**What you should do:** Nothing but the lines from the one containing "reduced_shift_len : Z;" through the end of the entries below should be set down, each exactly as written.
::: Supplied records
(** The [while (not cmdln_deq.empty())] loop; the deque is the list of the
    arguments not yet taken.  [front()] of an empty deque is undefined
    behaviour. *)
Fixpoint parse_deque (cmdln_deq : list string)
    (parse_results : DECIPHER_PROG_CODES) (ciphopts : DecipherCtrlOpts)
  : completion DecipherCtrlOpts DECIPHER_PROG_CODES :=
  match cmdln_deq with
  | [] => Returns parse_results ciphopts
  | curr_arg :: popped =>
      if String.eqb curr_arg "-i" || String.eqb curr_arg "--ifile" then
        match popped with
        | [] => Undefined
        | value :: rest =>
            parse_deque rest parse_results (set_infilename value ciphopts)
        end
      else if String.eqb curr_arg "-o" || String.eqb curr_arg "--ofile" then
        match popped with
        | [] => Undefined
        | value :: rest =>
            parse_deque rest parse_results
              (set_flag 1 false (set_outfilename value ciphopts))
        end
      else if String.eqb curr_arg "-s" || String.eqb curr_arg "--shift-amount" then
        match popped with
        | [] => Undefined
        | tmp_int_str :: rest =>
            match stoi tmp_int_str with
            | inl e => Throws e ciphopts
            | inr n => parse_deque rest parse_results (set_orig_shift_len n ciphopts)
            end
        end
      else if String.eqb curr_arg "--shift-numbers" then
        parse_deque popped parse_results (set_flag 2 true ciphopts)
      else if String.eqb curr_arg "--shift-puncts" then
        parse_deque popped parse_results (set_flag 3 true ciphopts)
      else if String.eqb curr_arg "--shift-all" then
        parse_deque popped parse_results
          (set_flag 3 true (set_flag 2 true ciphopts))
      else if String.eqb curr_arg "--help" then
        Returns CMDLN_HELP_REQ (set_flag 0 true ciphopts)
      else if String.eqb curr_arg "--show-log" then
        parse_deque popped parse_results (set_flag 7 true ciphopts)
      else
        let '(parse_results', o') := parseSingleCharOptions curr_arg ciphopts in
        match parse_results' with
        | CMDLN_USER_ERROR => Throws (invalid_argument (ia_errmsg curr_arg)) o'
        | CMDLN_HELP_REQ | CMDLN_USAGE_REQ => Returns parse_results' o'
        | CMDLN_OK => parse_deque popped parse_results' o'
        end
  end.

(** [parseCommandLine]; [cmdln_deq.front()] is undefined behaviour when
    there is no argument at all. *)
Definition parseCommandLine (usr_cmdln : list string)
    (ciphopts : DecipherCtrlOpts)
  : completion DecipherCtrlOpts DECIPHER_PROG_CODES :=
  match usr_cmdln with
  | [] => Undefined
  | curr_arg :: cmdln_deq =>
      let o1 := set_program_name curr_arg ciphopts in
      let o2 := set_prog_name_stripped (path_filename curr_arg) o1 in
      match cmdln_deq with
      | [] => Returns CMDLN_USAGE_REQ o2
      | _ => parse_deque cmdln_deq CMDLN_OK o2
      end
  end.

(** [main]: every exception has a handler that prints and sets status 1. *)
Definition handle (e : exn) (w : world) : run :=
  Exit 1 (print (PrintWhat e) w).

Definition main (args : list string) (w : world) : run :=
  match parseCommandLine args cmdopts0 with
  | Throws e _ => handle e w
  | Undefined => UndefinedBehaviour
  | Returns parse_res cmdopts =>
      match parse_res with
      | CMDLN_HELP_REQ => Exit 0 (print (PrintHelp (prog_name_stripped cmdopts)) w)
      | CMDLN_USAGE_REQ => Exit 0 (print (PrintUsage (prog_name_stripped cmdopts)) w)
      | CMDLN_USER_ERROR => Exit 1 w
      | CMDLN_OK =>
          match generateCipherDict cmdopts with
          | None => UndefinedBehaviour
          | Some cmdopts' =>
              match decipherFileText cmdopts' w with
              | Throws e (_, w') => handle e w'
              | Undefined => UndefinedBehaviour
              | Returns _ (cmdopts'', w2) =>
                  Exit 0 (if flag (decipher_flags cmdopts'') 7
                          then printLogInfo cmdopts'' w2 else w2)
              end
          end
      end
  end.

End Decipher.

(** * The decipher program, second source

    ShiftDecipher.cpp holds a second source of the decipher program; it
    parses the command line by index as the encipher program does, keeps the
    options in [bool] members and only ever clears its [decipher_flags]. *)

Module DecipherVec.

Inductive DECIPHER_PROG_CODES : Type :=
| CMDLN_USER_ERROR
| CMDLN_OK
| CMDLN_HELP_REQ
| CMDLN_USAGE_REQ.

Record DecipherCtrlOpts : Type := mkDecipherCtrlOpts {
  program_name : string;
  prog_name_stripped : string;
  infilename : string;
  outfilename : string;
  use_default_oname : bool;
  orig_shift_len : Z;
  reduced_shift_len : Z;
  digits_shift_len : Z;
  puncts_shift_len : Z;
  dec_numbers : bool;
  dec_puncts : bool;
  cipher_dict : ChrDict;
  nbytes_file : Z;
  display_log_info : bool;
  decipher_flags : Z
}.

Definition cmdopts0 : DecipherCtrlOpts :=
  mkDecipherCtrlOpts "" "" "" "" true 5 5 0 0 false false ∅ 0 false 64.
::::::
**Answer to this exercise:**
  reduced_shift_len : Z;
  digits_shift_len : Z;
  puncts_shift_len : Z;
  dec_numbers : bool;
  dec_puncts : bool;
  cipher_dict : ChrDict;
  nbytes_file : Z;
  display_log_info : bool;
  decipher_flags : Z
}.

Definition cmdopts0 : DecipherCtrlOpts :=
  mkDecipherCtrlOpts "" "" "" "" true 5 5 0 0 false false ∅ 0 false 64.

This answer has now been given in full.